Guerriglia contro Salvini. Lui: “Denuncio De Magistris”

ilario lombardo
inviato a napoli

Il vocione dell’ologramma tv di Matteo Salvini che fa da sottofondo al brusio della sala in attesa viene interrotto da un boato. È la prima bomba carta. Siamo a qualche centinaia di metri dal cuore della manifestazione, ma l’allegria nel bunker, dove si infilano pullman da ogni regione del Sud e dove si entra solo a inviti, non viene scalfita dal rumore della protesta. Le strade attorno al Palacongressi dell’area fieristica della Mostra d’Oltremare sono blindate da camionette e agenti antisommossa. La cintura di sicurezza garantita dal Viminale al leader della Lega funziona.

 Dentro, è una normale celebrazione del leader che scende dal Nord a risciacquare i suoi peccati contro i «terroni» nel mare di Napoli. Fuori, brucia il carattere lavico dei napoletani e va in scena l’epilogo atteso e sempre uguale a se stesso di un gruppo di violenti nerovestiti, che commissaria un corteo e lo trascina oltre il confine del lecito, nell’abisso della ripetitività.

 

Non parlano, non vogliono essere fotografati o intervistati, lanciano pietre, molotov, usano bastoni, rivoltano cassonetti, spaccano macchine e vetrine. Alle 17, in piazza Tecchia, nel punto più vicino alla sala dove Salvini parlerà, salgono dalla coda del corteo alla sua testa, dove fino a quel momento ragazze con la maschera di pulcinella cantavano e urlavano slogan di orgoglioso cosmopolitismo mediterraneo. Due ore prima, a piazza Sannazzaro, luogo del raduno, tutto è pace e bene, un frullato di colori e musica, che racconta il paradosso di una città fiera della sua accoglienza, ma che considera sgradito un leader politico. Una città guidata da un sindaco, Luigi De Magistris, che manda al corteo sua moglie, assessori e consiglieri.

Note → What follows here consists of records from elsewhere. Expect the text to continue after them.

(* ===== verification/SparseTheorems.v ===== *)
(** What makes the conversions of sparse weights correct: the sizes computed are
    those used, nothing is written outside the arrays, and the result stands for
    the matrix without the entries near zero.  Concrete matrices at the end. *)
From Stdlib Require Import ZArith ZifyBool Lia.
From stdpp Require Import base list strings.
From S2P Require Import Prelude StringUtil WeightSplit Sparse SparseProofs SparseRuns.

(** * Reading a sparse matrix *)
Definition entry (rows vals : list Z) (p : Z) : Z * Z := (nth (Z.to_nat p) rows 0, nth (Z.to_nat p) vals 0).
Definition nth_ (l : list Z) (i : Z) : Z := nth (Z.to_nat i) l 0.
(** The entries of column [j], between two offsets. *)
Definition csc_column_of (vals rows offs : list Z) (j : Z) : list (Z * Z) :=
  entry rows vals <$> seqZ (nth_ offs j) (nth_ offs (j + 1) - nth_ offs j).
Definition csc_get (vals rows offs : list Z) (i j : Z) : Z := find_row i (csc_column_of vals rows offs j).
(** The vectors of column [j], one in each block. *)
Definition ell_column_of (vals rows : list Z) (n VECT width j : Z) : list (Z * Z) :=
  concat ((fun b => (fun k => entry rows vals (b * (n * VECT) + (j * VECT + k))) <$> seqZ 0 VECT) <$> seqZ 0 (width / VECT)).
Definition ell_get (vals rows : list Z) (n VECT width i j : Z) : Z := find_row i (ell_column_of vals rows n VECT width j).

Lemma entry_get l p : entry l.*1 l.*2 p = get_ l p.
Proof. unfold entry. rewrite get_fst, get_snd. by destruct (get_ l p). Qed.
Lemma nth_offsets f c j : 0 <= j < c -> nth_ (f <$> seqZ 0 c) j = f j.
Proof.
  intros Hj. unfold nth_. assert (Hl : (f <$> seqZ 0 c) !! Z.to_nat j = Some (f j)).
  { rewrite list_lookup_fmap, lookup_seqZ_lt by lia. cbn. by rewrite Z2Nat.id by lia. }
  by rewrite nth_lookup, Hl.
Qed.

Section convert.
Context (large : Z -> bool) (a : list Z) (m n VECT : Z).
Hypotheses (Hm : 0 <= m) (Hn : 0 <= n) (HV : 0 < VECT) (Ha : m * n <= size a) (Hmn : m * n <= INT32_MAX).
Abbreviation offset := (offset large a m n VECT).
Abbreviation csc_entries := (csc_entries large a m n VECT).
Lemma csc_part_le j : 0 <= j < n -> size (csc_part large a m n VECT j) <= m + VECT.
Proof using Hm HV.
  intros Hj. rewrite csc_part_size by done. pose proof (column_size large a m n Hm j Hj).
  pose proof (padding_bound VECT (size (column large a m n j)) HV). lia.
Qed.
Lemma offset_bound c : 0 <= c <= n -> offset c <= c * (m + VECT).
Proof using Hm HV.
  intros [H0 Hle]. revert Hle. pattern c. apply natlike_ind; [intros _; change (offset 0) with 0; lia| |done]. intros x Hx IH Hle. unfold Z.succ in *.
  rewrite offset_succ by done. assert (Hs := csc_part_le x ltac:(lia)). specialize (IH ltac:(lia)).
  rewrite Z.mul_add_distr_r. lia.
Qed.
Lemma csc_column_entries j : 0 <= j < n ->
  csc_column_of (csc_entries n).*2 (csc_entries n).*1 (offset <$> seqZ 0 (n + 1)) j = csc_part large a m n VECT j.
Proof using HV.
  intros Hj. unfold csc_column_of. rewrite !nth_offsets, offset_succ, Z.add_simpl_l by lia.
  destruct (joined_split (csc_part large a m n VECT) n j Hj) as (rest & Hrest). unfold SparseRuns.csc_entries. rewrite Hrest.
  etransitivity; [|apply (get_slice (joined (csc_part large a m n VECT) j) (csc_part large a m n VECT j) rest)].
  apply list_fmap_ext. intros i p _. apply entry_get.
Qed.

Context `{UN : Uninit}.
Abbreviation width := (ell_width large a m n VECT).
Lemma width_le : width <= m + VECT.
Proof using Hm HV.
  unfold ell_width. assert (Hl := longest_le large a m n Hm (seqZ 0 n) 0 Hm). cbv zeta.
  assert (longest large a m n (seqZ 0 n) 0 <= m) by (apply Hl; intros j; rewrite elem_of_seqZ; lia).
  pose proof (padding_bound VECT (longest large a m n (seqZ 0 n) 0) HV). lia.
Qed.
Lemma find_part R i j : m <= 2 ^ 16 -> 0 <= i < m -> 0 <= j < n ->
  find_row i (ell_part large a m n VECT R j) = kept large (at_ a n i j).
Proof using Type.
  intros H16 Hi Hj. unfold ell_part. rewrite find_pad. rewrite <- (find_column large a m n i j Hi). f_equal.
  rewrite <- (list_fmap_id (column large a m n j)) at 2. apply list_fmap_ext. intros q [r v] Hq. cbn. f_equal.
  apply list_elem_of_lookup_2, column_elem in Hq as [Hq _]. cbn in Hq. unfold u16. rewrite Z.mod_small; lia.
Qed.
Lemma ell_column_entries R j : 0 <= j < n -> let l := ell_entries large a m n VECT R (width / VECT) in
  ell_column_of l.*2 l.*1 n VECT width j = ell_part large a m n VECT R j.
Proof using Hn HV.
  intros Hj l. pose proof (size_pos (ell_part large a m n VECT R j)) as Hpos. assert (Hs := ell_part_size large a m n VECT HV R j Hj).
  assert (Hdiv := Z.div_mod width VECT ltac:(lia)). rewrite ell_width_divides in Hdiv by done.
  unfold ell_column_of. etransitivity; [|apply (get_all (ell_part large a m n VECT R j) [])]. rewrite app_nil_r, Hs.
  replace width with (width / VECT * VECT) at 2 by lia. rewrite <- vectors_joined by (try apply Z.div_pos; lia). f_equal.
  apply list_fmap_ext. intros ? b Hb. apply lookup_seqZ in Hb as [-> Hb]. apply list_fmap_ext. intros ? k Hk. apply lookup_seqZ in Hk as [-> Hk].
  rewrite entry_get. unfold l, ell_entries. rewrite (get_joined _ (n * VECT)); [|intros; by apply ell_row_size|lia|nia].
  unfold ell_row. rewrite (get_joined _ VECT); [|intros; by apply ell_vector_size|lia|lia].
  unfold ell_vector. unfold get_ at 1. rewrite nth_lookup, list_lookup_fmap, lookup_seqZ_lt by lia. cbn. f_equal. lia.
Qed.
End convert.

(** C36. The conversion to columns is correct.  For a matrix of [m] rows and [n]
    columns in memory whose size and padding fit [int], the size computed first is
    the one the conversion needs: with arrays of that size it fills them without a
    step outside.  Each column takes a multiple of [VECT] places, and the entry of
    every row and column found in the result is the entry of the matrix when it is
    above the threshold, and zero otherwise. *)
Theorem csc_correct large a m n VECT :
  0 <= m -> 0 <= n -> 0 < VECT -> m * n <= size a -> m * n <= INT32_MAX -> n * (m + VECT) <= INT32_MAX ->
  exists vals rows offs,
    get_nnz large a m n VECT tt = (Ok (size vals), tt) /\
    (forall V R O u, size V = size vals -> size R = size vals -> size O = n + 1 ->
       dense_to_csc_padding large a m n VECT (mkArrays V R O u) = (Ok tt, mkArrays vals rows offs (size vals))) /\
    (forall j, 0 <= j < n -> nth_ offs j <= nth_ offs (j + 1) /\ (nth_ offs (j + 1) - nth_ offs j) mod VECT = 0) /\
    (forall i j, 0 <= i < m -> 0 <= j < n -> csc_get vals rows offs i j = kept large (at_ a n i j)).
Proof.
  intros Hm Hn HV Ha Hmn Hle. assert (Hb := offset_bound large a m n VECT Hm HV n ltac:(lia)).
  set (l := csc_entries large a m n VECT n). exists l.*2, l.*1, (offset large a m n VECT <$> seqZ 0 (n + 1)).
  assert (Hl : size l.*2 = offset large a m n VECT n) by (unfold size; by rewrite length_fmap). split_and!.
  - rewrite get_nnz_run by (done || lia). by rewrite Hl.
  - intros V R O u HVl HRl HOl. rewrite dense_to_csc_padding_run by (done || lia). by rewrite Hl.
  - intros j Hj. rewrite !nth_offsets, offset_succ, Z.add_simpl_l by lia. split; [|by apply csc_part_divides].
    pose proof (size_pos (csc_part large a m n VECT j)). lia.
  - intros i j Hi Hj. unfold csc_get, l. rewrite csc_column_entries by done. by apply find_csc_part.
Qed.

(** The conversion to vectors is correct where the first column has an entry.
    For a matrix of up to 2{^16} rows whose first column has an entry above the
    threshold, the size computed is [n] columns of one width, a multiple of
    [VECT]; the conversion fills arrays of that size without a step outside, and
    the entries found in the result are those of the matrix above the threshold. *)
Theorem ell_correct `{UN : Uninit} large a m n VECT i0 :
  0 <= i0 < m -> 0 < n -> large (at_ a n i0 0) = true -> m <= 2 ^ 16 -> 0 < VECT ->
  m * n <= size a -> m * n <= INT32_MAX -> (n + 1) * (m + VECT) <= INT32_MAX ->
  exists width, 0 < width /\ width mod VECT = 0 /\
    get_nnz_ell large a m n VECT tt = (Ok (width * n), tt) /\
    (forall V R O u, size V = n * width -> size R = n * width ->
       exists vals rows,
         dense_to_ell_padding large a m n (width * n) VECT (mkArrays V R O u) = (Ok tt, mkArrays vals rows O (width * n)) /\
         forall i j, 0 <= i < m -> 0 <= j < n -> ell_get vals rows n VECT width i j = kept large (at_ a n i j)).
Proof.
  intros Hi0 Hn Hlarge H16 HV Ha Hmn Hle. assert (Hm : 0 <= m) by lia. assert (Hn0 : 0 <= n) by lia.
  assert (Hfirst := column_nonempty large a m n i0 0 Hi0 Hlarge).
  set (w := ell_width large a m n VECT). assert (Hw : w <= m + VECT) by (by apply width_le).
  assert (Hpos : 0 < w) by (by apply ell_width_pos).
  assert (Hbound : w <= INT32_MAX /\ w * n <= INT32_MAX /\ (n + 1) * w <= INT32_MAX) by nia. destruct Hbound as (Hw1 & Hw2 & Hw3).
  exists w. split_and!; [done|by apply ell_width_divides|apply get_nnz_ell_run; try done; unfold INT32_MAX in *; lia|].
  intros V R O u HVl HRl. set (l := ell_entries large a m n VECT R (w / VECT)). exists l.*2, l.*1. split.
  - apply dense_to_ell_padding_run; try done. unfold INT32_MAX in *. lia.
  - intros i j Hi Hj. unfold ell_get. pose proof (ell_column_entries large a m n VECT Hn0 HV R j Hj) as Hc. cbv zeta in Hc.
    unfold l, w. rewrite Hc. by apply find_part.
Qed.

(** * On concrete matrices *)
Module SparseDemo.
#[local] Instance demo_uninit : Uninit := { uninit n := List.repeat 170 n; uninit_length n := List.repeat_length 170 n }.
(** 1.5 and -2.0 in the first column, 1e-10 near zero, 3.0 in the third. *)
Definition small_matrix : list Z := [0x3FC00000; 0; 0; 0; 0x2EDBE6FF; 0; 0xC0000000; 0; 0x40400000].
Lemma csc_correct_witness : exists vals rows offs,
  get_nnz large_float small_matrix 3 3 4 tt = (Ok (size vals), tt) /\
  dense_to_csc_padding large_float small_matrix 3 3 4 (mkArrays (List.repeat 9 8) (List.repeat 9 8) (List.repeat 9 4) 0) =
    (Ok tt, mkArrays vals rows offs 8) /\
  csc_get vals rows offs 2 2 = 0x40400000 /\ csc_get vals rows offs 1 1 = 0.
Proof.
  destruct (csc_correct large_float small_matrix 3 3 4 ltac:(lia) ltac:(lia) ltac:(lia) ltac:(done) ltac:(done) ltac:(done))
    as (vals & rows & offs & Hs & Hr & _ & Hg).
  assert (H8 : size vals = 8) by (assert (Hv : (Ok (size vals), tt) = (Ok 8, tt)) by (rewrite <- Hs; reflexivity); by injection Hv).
  exists vals, rows, offs. split_and!; [exact Hs| |exact (Hg 2 2 ltac:(lia) ltac:(lia))|exact (Hg 1 1 ltac:(lia) ltac:(lia))].
  rewrite H8 in Hr. apply (Hr (List.repeat 9 8) (List.repeat 9 8) (List.repeat 9 4) 0 eq_refl eq_refl eq_refl).
Defined.
Lemma ell_correct_witness : exists vals rows,
  get_nnz_ell large_float small_matrix 3 3 4 tt = (Ok 12, tt) /\
  dense_to_ell_padding large_float small_matrix 3 3 12 4 (mkArrays (List.repeat 9 12) (List.repeat 9 12) [] 0) =
    (Ok tt, mkArrays vals rows [] 12) /\
  ell_get vals rows 3 4 4 0 0 = 0x3FC00000 /\ ell_get vals rows 3 4 4 1 1 = 0.
Proof.
  destruct (ell_correct large_float small_matrix 3 3 4 2 ltac:(lia) ltac:(lia) eq_refl ltac:(lia) ltac:(lia) ltac:(done) ltac:(done) ltac:(done))
    as (w & _ & _ & Hs & Hr).
  assert (H4 : w = 4) by (assert (Hv : (Ok (w * 3), tt) = (Ok 12, tt)) by (rewrite <- Hs; reflexivity); injection Hv; lia). subst w.
  destruct (Hr (List.repeat 9 12%nat) (List.repeat 9 12%nat) [] 0 eq_refl eq_refl) as (vals & rows & Hrun & Hg).
  exists vals, rows. split_and!; [exact Hs|exact Hrun|exact (Hg 0 0 ltac:(lia) ltac:(lia))|exact (Hg 1 1 ltac:(lia) ltac:(lia))].
Defined.

(** A first column without an entry: the padding reads before the array. *)
Lemma ell_empty_first_column :
  get_nnz_ell large_float [0; 0x3FC00000] 1 2 4 tt = (Ok 8, tt) /\
  fst (dense_to_ell_padding large_float [0; 0x3FC00000] 1 2 8 4 (mkArrays (List.repeat 0 8) (List.repeat 0 8) [] 0)) = Err UB.
Proof. by vm_compute. Qed.
(** The rows of the padding are whatever the array held, not the last row. *)
Lemma ell_padding_row :
  dense_to_ell_padding large_float [0; 0x3FC00000] 2 1 4 4 (mkArrays (List.repeat 0 4) [7; 8; 9; 10] [] 0) =
  (Ok tt, mkArrays [0x3FC00000; 0; 0; 0] [1; 7; 7; 7] [] 4).
Proof. by vm_compute. Qed.
(** A value that is no number counts as near zero. *)
Lemma nan_dropped : large_float 0x7FC00000 = false /\ large_half 0x7E00 = false.
Proof. by vm_compute. Qed.
End SparseDemo.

De Magistris corteggia le fiamme, si scaglia contro il ministero dell’Interno, che ha imposto la concessione della Mostra d’Oltremare a Salvini, nonostante i vertici dell’ente avessero rescisso all’improvviso il contratto: «Respingiamo dal punto di vista politico e istituzionale il provvedimento del governo e simbolicamente consegniamo le chiavi della Mostra, perché né il Comune né i gestori ne dispongono più».

 

Napoli è anche il genio dello sfottò, è la ruspa salviniana che trasporta un foglio di via per l’ «invasore» leghista. Ma questo è prima che la solita danza macabra dei violenti cominci. Dicono che sono di diversi collettivi, antagonisti dei centri sociali come Insurgencia, e qualche ultras. La nebbia dei lacrimogeni avvolgerà tutto in pochi minuti. La giornata finirà con 6 fermati e 30 feriti, di cui 26 forze dell’ordine. Il corteo, fatto di studenti, sindacalisti Cobas, sigle politiche di sinistra, si spezza e si disperde nella paura e nella rassegnazione. A Salvini non perdonano i cori razzisti anti-napoletani, le lave vesuviane evocate dai cori da stadio, trasformati in messaggi politici. Le scuse non bastano. Quando gliene chiedono ancora dice: «Mi sono scusato 18 volte». Piuttosto, annuncia che porterà in tribunale De Magistris, che lo aveva definito «nazifascista», e risponde con rudezza provocatoria ai centri sociali: «Quando andremo al governo, li chiuderemo come i campi Rom».

 

Salvini parla a ragazzi calabresi, lucani, sardi, siciliani che vogliono lavoro, autonomia e chiedono di mandare via i migranti. De Magistris a una città che non accetta che il leghista sfondi il muro della Padania verso Sud. Ci sono tanti tipi di confini. E storie di appartenenza. La stessa bandiera può sventolare di qua o di là. Come il vessillo del regno delle due Sicilie. Spunta dentro il Palacongressi, accanto a quella della Trinacria (Sicilia) e a quella dei confederati, suprematisti e neonazisti Usa. Ma spunta anche dal corteo, in mano ad Alberto Petillo che ricorda come Napoli non abbia mai avuto un ghetto ebraico o l’inquisizione spagnola e dice: «Io non mi sento italiano, sono napoletano, voglio la mia autonomia». Ma non era Salvini vecchia maniera a dire cose del genere? E allora capisci che anche le diversità che qui si oppongono possono assomigliarsi.